-- DATA EXTRACT follows --

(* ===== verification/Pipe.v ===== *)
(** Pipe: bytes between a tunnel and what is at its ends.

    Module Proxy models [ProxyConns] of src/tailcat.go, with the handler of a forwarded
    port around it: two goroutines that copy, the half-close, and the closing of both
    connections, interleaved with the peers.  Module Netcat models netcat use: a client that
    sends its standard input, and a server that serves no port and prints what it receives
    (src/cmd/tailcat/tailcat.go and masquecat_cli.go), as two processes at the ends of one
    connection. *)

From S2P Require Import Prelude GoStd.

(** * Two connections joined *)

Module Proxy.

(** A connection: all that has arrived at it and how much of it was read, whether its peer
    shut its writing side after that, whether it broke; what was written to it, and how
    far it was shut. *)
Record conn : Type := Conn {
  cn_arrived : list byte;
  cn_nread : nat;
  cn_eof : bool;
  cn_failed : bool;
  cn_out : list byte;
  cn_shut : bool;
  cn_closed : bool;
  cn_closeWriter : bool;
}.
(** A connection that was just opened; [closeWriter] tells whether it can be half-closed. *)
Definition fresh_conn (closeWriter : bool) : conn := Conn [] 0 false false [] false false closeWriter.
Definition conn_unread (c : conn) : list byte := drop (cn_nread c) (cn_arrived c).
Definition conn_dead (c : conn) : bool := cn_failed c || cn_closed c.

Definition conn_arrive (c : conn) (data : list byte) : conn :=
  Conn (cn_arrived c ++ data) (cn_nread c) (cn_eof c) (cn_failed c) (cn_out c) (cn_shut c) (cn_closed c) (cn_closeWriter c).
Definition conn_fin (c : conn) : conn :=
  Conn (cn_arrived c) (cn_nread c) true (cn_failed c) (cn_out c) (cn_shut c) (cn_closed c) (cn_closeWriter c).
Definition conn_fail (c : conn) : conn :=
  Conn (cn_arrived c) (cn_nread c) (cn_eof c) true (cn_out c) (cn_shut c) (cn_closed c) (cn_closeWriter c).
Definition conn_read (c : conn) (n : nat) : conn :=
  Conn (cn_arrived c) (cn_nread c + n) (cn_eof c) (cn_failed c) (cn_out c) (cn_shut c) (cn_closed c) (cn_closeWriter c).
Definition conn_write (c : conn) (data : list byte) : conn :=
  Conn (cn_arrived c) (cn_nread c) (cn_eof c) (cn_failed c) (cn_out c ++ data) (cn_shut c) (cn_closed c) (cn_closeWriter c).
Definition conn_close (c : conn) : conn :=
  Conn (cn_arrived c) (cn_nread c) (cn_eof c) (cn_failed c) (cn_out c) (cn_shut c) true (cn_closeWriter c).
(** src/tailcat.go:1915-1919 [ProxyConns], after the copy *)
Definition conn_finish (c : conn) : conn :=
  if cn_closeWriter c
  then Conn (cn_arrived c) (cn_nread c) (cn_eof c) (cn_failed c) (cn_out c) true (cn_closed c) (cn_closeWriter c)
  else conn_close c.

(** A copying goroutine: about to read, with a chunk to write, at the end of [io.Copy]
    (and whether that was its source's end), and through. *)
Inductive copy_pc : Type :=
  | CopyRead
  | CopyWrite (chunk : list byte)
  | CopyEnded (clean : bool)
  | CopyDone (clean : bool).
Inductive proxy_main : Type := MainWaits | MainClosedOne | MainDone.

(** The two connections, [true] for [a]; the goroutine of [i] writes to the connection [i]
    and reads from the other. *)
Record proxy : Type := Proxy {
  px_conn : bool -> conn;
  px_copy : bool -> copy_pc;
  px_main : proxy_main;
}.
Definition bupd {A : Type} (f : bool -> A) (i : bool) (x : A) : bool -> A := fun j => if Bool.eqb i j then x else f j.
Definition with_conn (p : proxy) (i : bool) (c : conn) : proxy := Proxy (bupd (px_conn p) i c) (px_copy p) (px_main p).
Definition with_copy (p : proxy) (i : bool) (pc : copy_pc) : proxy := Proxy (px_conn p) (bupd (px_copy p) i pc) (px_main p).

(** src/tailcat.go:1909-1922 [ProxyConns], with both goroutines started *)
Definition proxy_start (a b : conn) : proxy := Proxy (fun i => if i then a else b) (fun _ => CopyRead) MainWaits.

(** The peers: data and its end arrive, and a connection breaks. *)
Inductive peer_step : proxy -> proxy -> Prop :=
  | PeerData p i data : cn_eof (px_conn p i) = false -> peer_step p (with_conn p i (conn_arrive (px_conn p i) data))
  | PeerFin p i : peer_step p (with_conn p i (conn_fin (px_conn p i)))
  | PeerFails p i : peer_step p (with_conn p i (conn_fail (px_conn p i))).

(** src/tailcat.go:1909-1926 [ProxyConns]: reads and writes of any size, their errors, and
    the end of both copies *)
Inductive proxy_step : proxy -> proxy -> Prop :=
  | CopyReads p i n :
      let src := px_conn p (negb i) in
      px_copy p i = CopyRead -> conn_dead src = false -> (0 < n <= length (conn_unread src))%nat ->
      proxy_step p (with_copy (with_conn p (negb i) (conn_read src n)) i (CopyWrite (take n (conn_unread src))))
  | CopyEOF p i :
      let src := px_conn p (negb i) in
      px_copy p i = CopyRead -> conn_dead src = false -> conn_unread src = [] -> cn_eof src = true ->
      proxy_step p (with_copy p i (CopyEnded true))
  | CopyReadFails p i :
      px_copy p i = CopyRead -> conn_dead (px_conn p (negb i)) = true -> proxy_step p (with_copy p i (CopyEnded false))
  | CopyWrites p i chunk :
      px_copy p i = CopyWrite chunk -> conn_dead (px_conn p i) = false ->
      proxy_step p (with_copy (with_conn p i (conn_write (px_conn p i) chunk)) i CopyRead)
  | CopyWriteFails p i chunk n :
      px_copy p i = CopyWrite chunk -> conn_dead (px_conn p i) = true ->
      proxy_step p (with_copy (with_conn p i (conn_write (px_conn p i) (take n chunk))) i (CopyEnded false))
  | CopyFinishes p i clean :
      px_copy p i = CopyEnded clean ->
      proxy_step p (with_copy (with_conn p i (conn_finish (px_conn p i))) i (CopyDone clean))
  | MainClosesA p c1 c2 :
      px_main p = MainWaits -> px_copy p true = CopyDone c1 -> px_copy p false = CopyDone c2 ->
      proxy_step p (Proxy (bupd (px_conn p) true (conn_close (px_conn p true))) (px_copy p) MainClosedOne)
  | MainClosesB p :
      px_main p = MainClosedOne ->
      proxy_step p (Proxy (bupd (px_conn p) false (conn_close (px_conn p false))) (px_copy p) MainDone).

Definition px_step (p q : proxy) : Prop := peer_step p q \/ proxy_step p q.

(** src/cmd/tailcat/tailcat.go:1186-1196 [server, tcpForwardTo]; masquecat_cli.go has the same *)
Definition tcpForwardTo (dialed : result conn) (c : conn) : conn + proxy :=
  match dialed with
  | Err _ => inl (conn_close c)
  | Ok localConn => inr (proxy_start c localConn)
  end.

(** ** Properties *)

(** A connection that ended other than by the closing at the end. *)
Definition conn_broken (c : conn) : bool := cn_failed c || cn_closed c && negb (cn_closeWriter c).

-- DATA EXTRACT concluded --

**WHAT IS NEEDED**
Restate the data above word for word.

**FINISHED TASK**
(* ===== verification/Pipe.v ===== *)
(** Pipe: bytes between a tunnel and what is at its ends.

    Module Proxy models [ProxyConns] of src/tailcat.go, with the handler of a forwarded
    port around it: two goroutines that copy, the half-close, and the closing of both
    connections, interleaved with the peers.  Module Netcat models netcat use: a client that
    sends its standard input, and a server that serves no port and prints what it receives
    (src/cmd/tailcat/tailcat.go and masquecat_cli.go), as two processes at the ends of one
    connection. *)

From S2P Require Import Prelude GoStd.

(** * Two connections joined *)

Module Proxy.

(** A connection: all that has arrived at it and how much of it was read, whether its peer
    shut its writing side after that, whether it broke; what was written to it, and how
    far it was shut. *)
Record conn : Type := Conn {
  cn_arrived : list byte;
  cn_nread : nat;
  cn_eof : bool;
  cn_failed : bool;
  cn_out : list byte;
  cn_shut : bool;
  cn_closed : bool;
  cn_closeWriter : bool;
}.
(** A connection that was just opened; [closeWriter] tells whether it can be half-closed. *)
Definition fresh_conn (closeWriter : bool) : conn := Conn [] 0 false false [] false false closeWriter.
Definition conn_unread (c : conn) : list byte := drop (cn_nread c) (cn_arrived c).
Definition conn_dead (c : conn) : bool := cn_failed c || cn_closed c.

Definition conn_arrive (c : conn) (data : list byte) : conn :=
  Conn (cn_arrived c ++ data) (cn_nread c) (cn_eof c) (cn_failed c) (cn_out c) (cn_shut c) (cn_closed c) (cn_closeWriter c).
Definition conn_fin (c : conn) : conn :=
  Conn (cn_arrived c) (cn_nread c) true (cn_failed c) (cn_out c) (cn_shut c) (cn_closed c) (cn_closeWriter c).
Definition conn_fail (c : conn) : conn :=
  Conn (cn_arrived c) (cn_nread c) (cn_eof c) true (cn_out c) (cn_shut c) (cn_closed c) (cn_closeWriter c).
Definition conn_read (c : conn) (n : nat) : conn :=
  Conn (cn_arrived c) (cn_nread c + n) (cn_eof c) (cn_failed c) (cn_out c) (cn_shut c) (cn_closed c) (cn_closeWriter c).
Definition conn_write (c : conn) (data : list byte) : conn :=
  Conn (cn_arrived c) (cn_nread c) (cn_eof c) (cn_failed c) (cn_out c ++ data) (cn_shut c) (cn_closed c) (cn_closeWriter c).
Definition conn_close (c : conn) : conn :=
  Conn (cn_arrived c) (cn_nread c) (cn_eof c) (cn_failed c) (cn_out c) (cn_shut c) true (cn_closeWriter c).
(** src/tailcat.go:1915-1919 [ProxyConns], after the copy *)
Definition conn_finish (c : conn) : conn :=
  if cn_closeWriter c
  then Conn (cn_arrived c) (cn_nread c) (cn_eof c) (cn_failed c) (cn_out c) true (cn_closed c) (cn_closeWriter c)
  else conn_close c.

(** A copying goroutine: about to read, with a chunk to write, at the end of [io.Copy]
    (and whether that was its source's end), and through. *)
Inductive copy_pc : Type :=
  | CopyRead
  | CopyWrite (chunk : list byte)
  | CopyEnded (clean : bool)
  | CopyDone (clean : bool).
Inductive proxy_main : Type := MainWaits | MainClosedOne | MainDone.

(** The two connections, [true] for [a]; the goroutine of [i] writes to the connection [i]
    and reads from the other. *)
Record proxy : Type := Proxy {
  px_conn : bool -> conn;
  px_copy : bool -> copy_pc;
  px_main : proxy_main;
}.
Definition bupd {A : Type} (f : bool -> A) (i : bool) (x : A) : bool -> A := fun j => if Bool.eqb i j then x else f j.
Definition with_conn (p : proxy) (i : bool) (c : conn) : proxy := Proxy (bupd (px_conn p) i c) (px_copy p) (px_main p).
Definition with_copy (p : proxy) (i : bool) (pc : copy_pc) : proxy := Proxy (px_conn p) (bupd (px_copy p) i pc) (px_main p).

(** src/tailcat.go:1909-1922 [ProxyConns], with both goroutines started *)
Definition proxy_start (a b : conn) : proxy := Proxy (fun i => if i then a else b) (fun _ => CopyRead) MainWaits.

(** The peers: data and its end arrive, and a connection breaks. *)
Inductive peer_step : proxy -> proxy -> Prop :=
  | PeerData p i data : cn_eof (px_conn p i) = false -> peer_step p (with_conn p i (conn_arrive (px_conn p i) data))
  | PeerFin p i : peer_step p (with_conn p i (conn_fin (px_conn p i)))
  | PeerFails p i : peer_step p (with_conn p i (conn_fail (px_conn p i))).

(** src/tailcat.go:1909-1926 [ProxyConns]: reads and writes of any size, their errors, and
    the end of both copies *)
Inductive proxy_step : proxy -> proxy -> Prop :=
  | CopyReads p i n :
      let src := px_conn p (negb i) in
      px_copy p i = CopyRead -> conn_dead src = false -> (0 < n <= length (conn_unread src))%nat ->
      proxy_step p (with_copy (with_conn p (negb i) (conn_read src n)) i (CopyWrite (take n (conn_unread src))))
  | CopyEOF p i :
      let src := px_conn p (negb i) in
      px_copy p i = CopyRead -> conn_dead src = false -> conn_unread src = [] -> cn_eof src = true ->
      proxy_step p (with_copy p i (CopyEnded true))
  | CopyReadFails p i :
      px_copy p i = CopyRead -> conn_dead (px_conn p (negb i)) = true -> proxy_step p (with_copy p i (CopyEnded false))
  | CopyWrites p i chunk :
      px_copy p i = CopyWrite chunk -> conn_dead (px_conn p i) = false ->
      proxy_step p (with_copy (with_conn p i (conn_write (px_conn p i) chunk)) i CopyRead)
  | CopyWriteFails p i chunk n :
      px_copy p i = CopyWrite chunk -> conn_dead (px_conn p i) = true ->
      proxy_step p (with_copy (with_conn p i (conn_write (px_conn p i) (take n chunk))) i (CopyEnded false))
  | CopyFinishes p i clean :
      px_copy p i = CopyEnded clean ->
      proxy_step p (with_copy (with_conn p i (conn_finish (px_conn p i))) i (CopyDone clean))
  | MainClosesA p c1 c2 :
      px_main p = MainWaits -> px_copy p true = CopyDone c1 -> px_copy p false = CopyDone c2 ->
      proxy_step p (Proxy (bupd (px_conn p) true (conn_close (px_conn p true))) (px_copy p) MainClosedOne)
  | MainClosesB p :
      px_main p = MainClosedOne ->
      proxy_step p (Proxy (bupd (px_conn p) false (conn_close (px_conn p false))) (px_copy p) MainDone).

Definition px_step (p q : proxy) : Prop := peer_step p q \/ proxy_step p q.

(** src/cmd/tailcat/tailcat.go:1186-1196 [server, tcpForwardTo]; masquecat_cli.go has the same *)
Definition tcpForwardTo (dialed : result conn) (c : conn) : conn + proxy :=
  match dialed with
  | Err _ => inl (conn_close c)
  | Ok localConn => inr (proxy_start c localConn)
  end.

(** ** Properties *)

(** A connection that ended other than by the closing at the end. *)
Definition conn_broken (c : conn) : bool := cn_failed c || cn_closed c && negb (cn_closeWriter c).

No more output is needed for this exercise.